KEY POINTS:
Do you ever get the feeling you're losing control of your life? That there are far too many people and organisations determined to tell us how we should live our lives and what we should or shouldn't do? Even what we should or shouldn't think?
It seems these days that every time you open the newspaper, turn on the TV or listen to the radio, someone or other - a so-called "expert" or simply a single-issue obsessive - is busy pontificating on this or on that. Spewing forth shoulds and oughts and dos and don'ts as if they alone hold a mortgage on right living.
It figures, I suppose, since the atmosphere in which such people can proliferate and flourish has been provided by the nanny state predilections of Labour-led governments, which we have had governing (ruling?) us for rather too long.
The Labour-friendly Greens can, perhaps, be excused since their entire movement was set up for the sole purpose of protecting "the environment", and people come well down on their list of concerns. I reckon they'll be happy only when all us people are gone and there's only them and the environment left.
I usually ignore those people whose lives must be so empty that they have to spend them trying to interfere in the lives of others, but lately the triviality of some of their pronouncements has grabbed my attention.
Perhaps the stupidest comes from our tourism bosses, who suggested this week that we should stop poking fun at Aussies because we might hurt their feelings and they won't come to visit.
Hear this, from Canterbury tourism tosser Ian Boughen: "While one comment is pretty innocuous, if every second Kiwi makes a comment [to Australian visitors] about the cricket or about the rugby, it will start to grate. I want to keep those Aussie dollars rolling in."
The man is mad. It's far more likely that Aussies would stop coming if the joshing stopped, because it's expected, it's a tradition that goes back to the year dot and if we stopped doing it they'd be bitterly disappointed. We could, perhaps, wish all the best to Ricky Ponting, Adam Gilchrist and their XI in their effort to retain the World Cup. I suggest we use that time-honoured theatrical expression of good wishes, "Break a leg".
Another piece of stupidity comes from the food freaks at the Manukau District Health Board who, having frightened McDonald's into providing another sugar-free softdrink, now have their beady eyes on supermarket dairy cabinets.
They want low-fat dairy products elevated to eye-level shelves and full-cream products relegated to some place that can barely be seen. This is all to do with the health professionals' latest meal ticket - the fight against obesity. It won't work because the obesity problem has less to do with fat intake than it has to do with lack of exercise and a balanced diet.
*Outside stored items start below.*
(** ** Properties *)


(** ** The pipeline on the job queue *)

(** Clients that do not interfere, and one clock. *)
Definition quietQueue (now : Z) : (nat -> Z) * (nat -> DB -> DB) * option error := ((fun _ => now), (fun _ d => d), None).

Lemma Enqueue_fresh q now p payload d : ep_Kind p <> "" -> marshalObject (ep_Payload p) = Ok payload ->
  (forall k, nullIfEmpty (ep_DedupeKey p) = Some k -> activeWithKey k d = []) ->
  exists d', Jobs.Enqueue q (fun _ => now) (fun _ d => d) p d = (d', Ok (insertedRow now p payload d, false)) /\
    d_jobs d' = <[d_nextID d := insertedRow now p payload d]> (d_jobs d) /\ d_nextID d' = d_nextID d + 1.
Proof.
  intros Hk Hp Hfree. unfold Jobs.Enqueue. destruct (String.eqb_spec (ep_Kind p) ""); [done|]. unfold eff_bind at 1, eff_lift. rewrite Hp.
  unfold dedupeRaces. cbn [enqueueLoop]. unfold eff_bind at 1, eff_modify at 1. unfold eff_bind at 1.
  pose proof (tryInsert_run now p payload d) as Hr. cbv zeta in Hr. destruct (tryInsert now p payload _ _ _ d) as [d1 r].
  destruct Hr as [(_ & _ & k & Ek & Hne)|(-> & _ & Hj & Hn)]; [by destruct Hne; apply Hfree|].
  unfold eff_bind, eff_modify, eff_ret. eexists. split; [done|]. unfold notify. by destruct (q_notifier q).
Qed.
(** ** Rounding (round.go) *)

Definition half : float64 := flit 1 2.

Definition RoundHalfEven (x : float64) (digits : Z) : float64 :=
  if isNaN x || isInf x then x
  else
    let pow := zToFloat (10 ^ digits) in
    let scaled := fmul x pow in
    let floor := ffloor scaled in
    let diff := fsub scaled floor in
    let up := fadd floor (zToFloat 1) in
    let rounded :=
      if fltb diff half then floor
      else if fgtb diff half then up
      else if feqb (fmod floor (zToFloat 2)) fzero then floor else up in
    fdiv rounded pow.

(** ** Breakout volume (volume.go) *)

Definition VolumeBaselineExcludingCurrent (volume : floats) (base : nat) : option float64 :=
  let n := length volume in
  if (n <? base + 1)%nat then None else Some (Mean (firstn base (skipn (n - base - 1) volume))).

Definition BreakoutVolumeOK (volume : floats) (base : nat) (multiple : float64) : bool :=
  match VolumeBaselineExcludingCurrent volume base with
  | None => false
  | Some baseline => if fleb baseline fzero then false else fgtb (lastNonWindow volume) (fmul multiple baseline)
  end.

(** ** Relative strength (relstrength.go) *)

Definition RSLookback63 : nat := 63.
Definition RSLookback126 : nat := 126.
Definition RSLookback189 : nat := 189.
Definition RSLookback252 : nat := 252.
Definition rsWeight63 : float64 := flit 2 5.
Definition rsWeight126 : float64 := flit 1 5.
Definition rsWeight189 : float64 := flit 1 5.
Definition rsWeight252 : float64 := flit 1 5.
Definition RSRankMin : Z := 1.
Definition RSRankMax : Z := 99.

Definition RSRawScore (closeAdj : floats) : option float64 :=
  let n := length closeAdj in
  if (n <=? RSLookback252)%nat then None
  else
    let cur := at_ closeAdj (n - 1) in
    if fleb cur fzero then None
    else
      let r lookback := let base := at_ closeAdj (n - 1 - lookback) in if fleb base fzero then None else Some (fsub (fdiv cur base) (zToFloat 1)) in
      match r RSLookback63, r RSLookback126, r RSLookback189, r RSLookback252 with
      | Some a, Some b, Some c, Some d =>
          Some (fadd (fadd (fadd (fmul rsWeight63 a) (fmul rsWeight126 b)) (fmul rsWeight189 c)) (fmul rsWeight252 d))
      | _, _, _, _ => None
      end.

(** [sort.Float64s] puts NaN first. *)
Definition scoreLess (a b : float64) : bool := fltb a b || (isNaN a && negb (isNaN b)).
Fixpoint insertScore (v : float64) (l : floats) : floats :=
  match l with [] => [v] | u :: l' => if scoreLess v u then v :: l else u :: insertScore v l' end.
Definition sortScores (l : floats) : floats := fold_left (fun acc v => insertScore v acc) l [].
(** A detected base is what it is said to be.  Its legs are the newest
    contractions, each the step from a swing high down to a later swing low by more
    than half and less than fifty percent; read backwards no leg is shallower than
    the one after it, and the contraction before them, if any, is; there are enough
    of them, the newest is no deeper than allowed, the base is neither too short nor
    too long, and the pivot is the highest high after its last low. *)
Theorem detected_base_is_valid (high low volume : floats) (p : DetectVCPParams) (snap : VCPSnapshot)
    (Hdetected : DetectVCP high low volume p = Some (Some snap)) :
  exists swings older legs first newest,
    FindSwingPoints high low (vp_Lookback p) = Some swings /\ pairLoop None swings = older ++ legs /\
    (forall c, In c legs -> legOf swings c) /\ head legs = Some first /\ list.last legs = Some newest /\
    minContractions p <= Z.of_nat (length legs) /\ Sorted notShallower (rev legs) /\
    (forall c, list.last older = Some c -> fgeb (co_DepthPct c) (co_DepthPct first) = false) /\
    fgtb (co_DepthPct newest) (vp_MaxLastContraction p) = false /\
    vc_BaseLengthDays snap = Z.of_nat (length high) - 1 - Z.of_nat (co_LowIdx first) /\
    vp_BaseLengthMin p <= vc_BaseLengthDays snap <= vp_BaseLengthMax p /\
    vc_Contractions snap = map (fun c => RoundHalfEven (co_DepthPct c) 2) legs /\
    vc_PivotPrice snap = Max (skipn (co_LowIdx newest + 1) high) /\
    vc_BaseLowPrice snap = Min (slice (co_LowIdx first) (co_LowIdx newest + 1) low).
Proof.
  unfold DetectVCP in Hdetected. destruct (negb _ || negb _); [done|]. destruct (length high <? 30)%nat; [done|].
  destruct (FindSwingPoints high low (vp_Lookback p)) as [swings|] eqn:Ef; [|done]. cbn in Hdetected.
  destruct (FindSwingPoints_inv _ _ _ _ Ef) as [Hsw Hidx]. injection Hdetected as H. unfold vcpOfSwings in H.
  set (cs := pairLoop None swings) in *. destruct (Z.ltb_spec (Z.of_nat (length cs)) (minContractions p)) as [|Hmin]; [done|].
  assert (Hpos : 0 < minContractions p) by (unfold minContractions; destruct (Z.leb_spec (vp_MinContractions p) 0); lia).
  assert (Hne : cs <> []) by (intros E; rewrite E in Hmin; cbn in Hmin; lia).
  destruct (convergentTail_spec cs Hne) as (older & newest & tail & Et & Ec & Hs & Hm).
  assert (Hlegs : forall c, In c (convergentTail cs) -> legOf swings c).
  { intros c Hc. eapply (pairLoop_legs swings swings None); [by intros t|done|done|]. fold cs. rewrite Ec. apply in_app_iff. by right. }
  assert (Hord : StronglySorted lowsOrdered (convergentTail cs)).
  { pose proof (pairLoop_ordered swings None Hsw) as Ho. fold cs in Ho. rewrite Ec in Ho. clear -Ho. induction older as [|o older IH]; [done|].
    apply IH. cbn in Ho. by apply StronglySorted_inv in Ho as [? _]. }
  destruct (head (convergentTail cs)) as [first|] eqn:Eh; [|done]. destruct (list.last (convergentTail cs)) as [new|] eqn:El; [|done].
  destruct (Z.ltb_spec (Z.of_nat (length (convergentTail cs))) (minContractions p)) as [|Hlen]; [done|].
  destruct (fgtb (co_DepthPct new) (vp_MaxLastContraction p)) eqn:Ed; [done|].
  destruct (Z.leb_spec (vp_BaseLengthMin p) (Z.of_nat (length high) - 1 - Z.of_nat (co_LowIdx first))) as [Hb1|]; [|done].
  destruct (Z.leb_spec (Z.of_nat (length high) - 1 - Z.of_nat (co_LowIdx first)) (vp_BaseLengthMax p)) as [Hb2|]; [|done].
  cbn [andb negb] in H. injection H as <-. pose proof (head_last_ordered _ _ _ Hord Eh El) as Hfl.
  assert (Hnew : (co_LowIdx new + 1 < length high)%nat).
  { apply last_Some_elem_of in El. rewrite list_elem_of_In in El. destruct (Hlegs new El) as (h & l & _ & Hl & _ & _ & _ & _ & -> & _). by apply Hidx. }
  exists swings, older, (convergentTail cs), first, new. cbn [vcpSnapshot vc_BaseLengthDays vc_Contractions vc_PivotPrice vc_BaseLowPrice].
  splits; try done; try lia.
  - by rewrite Et, rev_involutive.
  - intros c Hc. specialize (Hm c Hc). rewrite Et, head_rev_last in Eh. by rewrite Eh in Hm.
  - by rewrite (proj2 (Nat.ltb_lt _ _)).
  - rewrite (proj2 (Nat.leb_le _ _)) by lia. by rewrite (proj2 (Nat.leb_le _ _)).
Qed.

(** ** Witness *)

Definition demoHigh : floats := map zToFloat ([100; 110; 102; 104; 105; 103] ++ repeat 104 34).
Definition demoLow : floats := map zToFloat ([98; 105; 95; 100; 101; 99] ++ repeat 100 34).
Definition demoVolume : floats := map zToFloat (repeat 1000 40).
Definition demoParams : DetectVCPParams := mkVCPParams "ACME" 1 2 (zToFloat 10) VCPDefaultBaseMinDays VCPDefaultBaseMaxDays.

Definition demoBase : VCPSnapshot :=
  mkVCP "ACME" [flit 1364 100; flit 571 100] (flit 571 100) (zToFloat 104) 37 false (flit 67 100) (zToFloat 1) 1 (zToFloat 95).

Lemma detected_base_is_valid_witness :
  DetectVCP demoHigh demoLow demoVolume demoParams = Some (Some demoBase) /\
  exists legs newest, list.last legs = Some newest /\ length legs = 2%nat /\ fgtb (co_DepthPct newest) (zToFloat 10) = false /\
    vc_PivotPrice demoBase = Max (skipn (co_LowIdx newest + 1) demoHigh).
Proof.
  assert (E : DetectVCP demoHigh demoLow demoVolume demoParams = Some (Some demoBase)) by (vm_compute; reflexivity).
  split; [exact E|].
  destruct (detected_base_is_valid demoHigh demoLow demoVolume demoParams demoBase E)
    as (swings & older & legs & first & newest & _ & _ & _ & _ & Hlast & _ & _ & _ & Hmax & _ & _ & Hc & Hp & _).
  exists legs, newest. split; [exact Hlast|]. split; [|split; [exact Hmax|exact Hp]].
  apply (f_equal (@List.length float64)) in Hc. rewrite length_map in Hc. symmetry. exact Hc.
Defined.
Lemma appendBar_genInc bar g : capOk (g_cfg g) -> isNaN (sb_High bar) = false -> isNaN (sb_Low bar) = false ->
  genInc g -> genInc (appendBar bar g).
Proof.
  intros Hcap Nh Nl (Hh & Hl & Hc & [E1 E2 E3 E4 E5 E6 E7 E8 E9] & Hi).
  set (m := length (kl_close (g_kl g))) in *.
  set (k := mkKlines (kl_ts (g_kl g) ++ [sb_TS bar]) (kl_open (g_kl g) ++ [sb_Open bar]) (kl_high (g_kl g) ++ [sb_High bar])
              (kl_low (g_kl g) ++ [sb_Low bar]) (kl_close (g_kl g) ++ [sb_Close bar]) (kl_volume (g_kl g) ++ [zToFloat (sb_Volume bar)])).
  set (i := onAppend (sb_High bar) (sb_Low bar) (kl_close k) (g_inc g)).
  assert (Hlen : length (kl_close k) = S m) by (cbn; rewrite length_app; cbn; lia).
  assert (Hsnoc : forall (x y : floats) v, length x = length Hc -> y = lastn m x -> y ++ [v] = lastn (S m) (x ++ [v])).
  { intros x y v Hx ->. rewrite lastn_snoc by lia. by replace (S m - 1)%nat with m by lia. }
  assert (Hk : history (with_kl k i g) (Hh ++ [sb_High bar]) (Hl ++ [sb_Low bar]) (Hc ++ [sb_Close bar])).
  { split; cbn [g_kl with_kl]; rewrite ?Hlen, ?length_app; cbn [List.length]; try lia.
    - cbn. apply Hsnoc; [lia|done].
    - cbn. apply Hsnoc; [lia|done].
    - cbn. apply Hsnoc; [lia|done].
    - intros v Hv. apply in_app_iff in Hv as [Hv|[<-|[]]]; [by apply E8|done].
    - intros v Hv. apply in_app_iff in Hv as [Hv|[<-|[]]]; [by apply E9|done]. }
  assert (Hio : incOk i (Hh ++ [sb_High bar]) (Hl ++ [sb_Low bar]) (lastn (S m) (SMA (Hc ++ [sb_Close bar]) 200))).
  { unfold SMA. rewrite rolling_snoc, <- (Hsnoc (rolling (meanWindow 200) Hc 200) (lastn m (SMA Hc 200))) by (rewrite ?length_rolling; done).
    rewrite <- (freshSMA_history (kl_close k) 200 (Hc ++ [sb_Close bar])).
    - by apply onAppend_ok.
    - rewrite Hlen, length_app. cbn. lia.
    - rewrite Hlen, length_app. cbn. lia.
    - rewrite Hlen. cbn. apply Hsnoc; [lia|done]. }
  unfold appendBar. cbv zeta. fold k i. clearbody k i. set (max := cf_HistoryMaxBars (g_cfg g)) in *. rewrite Hlen.
  destruct ((0 <? max) && (max <? Z.of_nat (S m))) eqn:Et.
  - apply andb_true_iff in Et as [T1 T2]. apply Z.ltb_lt in T1, T2. unfold capOk in Hcap. fold max in Hcap.
    destruct Hcap as [Hcap|Hcap]; [lia|]. set (cut := Z.to_nat (Z.of_nat (S m) - max)).
    destruct Hk as [K1 K2 K3 K4 K5 K6 K7 K8 K9]. cbn [g_kl with_kl] in *. rewrite Hlen in *.
    exists (Hh ++ [sb_High bar]), (Hl ++ [sb_Low bar]), (Hc ++ [sb_Close bar]).
    assert (Hl' : length (kl_close (g_kl (with_kl (trimKlines cut k) (trimFront cut i) g))) = (S m - cut)%nat)
      by (cbn; rewrite length_skipn; lia).
    split.
    + split; rewrite ?Hl'; try done; try lia; cbn [with_kl g_kl trimKlines kl_high kl_low kl_close].
      * rewrite K5. apply skipn_lastn. lia.
      * rewrite K6. apply skipn_lastn. lia.
      * rewrite K7. apply skipn_lastn. lia.
    + rewrite Hl'. cbn [with_kl g_inc]. destruct Hio as [I1 I2 I3 I4 I5 I6 I7 I8]. unfold trimFront. rewrite I8, length_lastn, length_SMA.
      rewrite (proj2 (Nat.ltb_lt _ _)) by lia. rewrite (proj2 (Nat.leb_le _ _)) by lia. cbn [andb]. split; cbn; try done.
      apply skipn_lastn. rewrite length_SMA. lia.
  - exists (Hh ++ [sb_High bar]), (Hl ++ [sb_Low bar]), (Hc ++ [sb_Close bar]). split; [done|]. cbn [with_kl g_kl g_inc]. by rewrite Hlen.
Qed.

Lemma firstn_snoc_at (x : floats) k : (k < length x)%nat -> firstn (S k) x = firstn k x ++ [at_ x k].
Proof. intros H. unfold at_. rewrite nth_lookup. destruct (lookup_lt_is_Some_2 x k H) as [v E]. rewrite E. by apply take_S_r. Qed.

Lemma at_skipn n (x : floats) i : at_ (skipn n x) i = at_ x (n + i).
Proof. apply nth_skipn. Qed.

Lemma rebuild_ok high low close : length high = length close -> length low = length close -> nanFree high -> nanFree low ->
  incOk (rebuild high low close) high low (SMA close 200).
Proof.
  intros E1 E2 N1 N2. unfold rebuild.
  assert (H : forall k, (k <= length close)%nat ->
    incOk (fold_left (fun s i => onAppend (at_ high i) (at_ low i) (firstn (S i) close) s) (seq 0 k) newIncState) (firstn k high) (firstn k low) (firstn k (SMA close 200))).
  { induction k as [|k IH]; intros Hk; [apply newIncState_ok|]. rewrite seq_S, fold_left_app. cbn [fold_left]. rewrite Nat.add_0_l.
    rewrite !firstn_snoc_at by (rewrite ?length_SMA; lia). unfold SMA at 2. rewrite rolling_at by lia. rewrite <- freshSMA_roll.
    rewrite firstn_snoc_at by lia. apply onAppend_ok; [apply N1, at_in; lia|apply N2, at_in; lia|]. apply IH. lia. }
  specialize (H (length close) ltac:(lia)). by rewrite !firstn_all2 in H by (rewrite ?length_SMA; lia).
Qed.

Lemma rebuild_genInc g k : length (kl_high k) = length (kl_close k) -> length (kl_low k) = length (kl_close k) ->
  nanFree (kl_high k) -> nanFree (kl_low k) -> g_kl g = k -> g_inc g = rebuild (kl_high k) (kl_low k) (kl_close k) -> genInc g.
Proof.
  intros E1 E2 N1 N2 Ek Ei. exists (kl_high k), (kl_low k), (kl_close k). rewrite Ek, Ei. split.
  - rewrite <- Ek in *. split; try done; try lia; by rewrite lastn_all by lia.
  - rewrite lastn_all by (rewrite length_SMA; lia). by apply rebuild_ok.
Qed.

(** ** The incremental values are the batch values *)

Section Agree.
Context (g : Generator) (Hh Hl Hc : floats) (HH : history g Hh Hl Hc).
#[local] Abbreviation close := (kl_close (g_kl g)).
#[local] Abbreviation m := (length close).
Context (HI : incOk (g_inc g) Hh Hl (lastn m (SMA Hc 200))).

(** An average of the buffer is that of the history, seen from the end. *)
Lemma ma_suffix k : (200 + k <= m)%nat -> at_ (in_ma200 (g_inc g)) (length (in_ma200 (g_inc g)) - 1 - k) = at_ (MA close 200) (length (MA close 200) - 1 - k).
Proof.
  intros Hk. destruct HH as [E1 E2 E3 E4 E5 E6 E7 E8 E9]. rewrite (io_ma _ _ _ _ HI). unfold MA, SMA. rewrite length_lastn, !length_rolling.
  replace (m `min` length Hc)%nat with m by lia. rewrite at_lastn by (rewrite length_rolling; lia). rewrite length_rolling.
  replace (at_ (rolling (meanWindow 200) close 200) (m - 1 - k)) with (at_ (rolling (meanWindow 200) (lastn m Hc) 200) (m - 1 - k)) by (by rewrite <- E7).
  rewrite rolling_suffix by lia. f_equal. lia.
Qed.

Lemma ma_last : (200 <= m)%nat -> lastNonWindow (in_ma200 (g_inc g)) = lastNonWindow (MA close 200).
Proof. intros H. pose proof (ma_suffix 0 ltac:(lia)) as E. rewrite !Nat.sub_0_r in E. exact E. Qed.

Lemma slope_agrees : maSlopePct200x20 g = MASlopePct close 200 20.
Proof.
  unfold maSlopePct200x20, MASlopePct. change (200 + 20)%nat with 220%nat. destruct (Nat.ltb_spec m 220); [done|].
  rewrite ma_last by lia. by rewrite ma_suffix by lia.
Qed.

Lemma combine_map_at (x y : floats) : length x = length y -> combine x y = map (fun i => (at_ x i, at_ y i)) (seq 0 (length x)).
Proof.
  revert y. induction x as [|a x IH]; intros [|b y] E; try done. cbn in *. rewrite <- seq_shift, map_map. f_equal. apply IH. lia.
Qed.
Then there's the Green Party which, if you please, wants the sugar content reduced in Girl Guide biscuits which, as a perceptive letter to the Herald pointed out, are a time-honoured tradition, are sold for a worthy cause, and come to us only once a year. I refuse to buy sugar-free softdrinks, biscuits or any other food because they are full of artificial sweeteners which leave a nasty aftertaste.
It's low-fat, low-salt and sugar-free products that are the true junk foods.
The anti-smoking lobby, aided and abetted by our teddy bear-cuddling Prime Minister, Helen Clark, is still at it this week, replaying the cracked old record demanding that tobacco products be kept out of sight at all retailers.
And the Ministry of Health has bullied the owners of New World and Pack'n Save supermarkets into not giving fuel discounts for tobacco purchases. I congratulate New Zealand-owned Foodstuffs for holding out so long; Australian-owned Progressive (Foodtown and Countdown) caved in long ago.
What a cheek. Tobacco products are legally sold in this country and retailers have every right to display them for customers. But what really sickens me is the hypocrisy of it all. Tobacco taxes provide vast amounts of revenue for the Government.
So does alcohol, which, although it causes more crime, violence, illness and other desperate and often fatal social problems than any other product, remains almost free of restrictions on advertising and sale.
And Statistics NZ bureaucrats are demanding that some of us answer personal questions whether we want to or not; a down-country mayor wants gang patches banned in his village.
Whatever happened, I wonder, to the unalienable right to "life, liberty, and the pursuit of happiness"?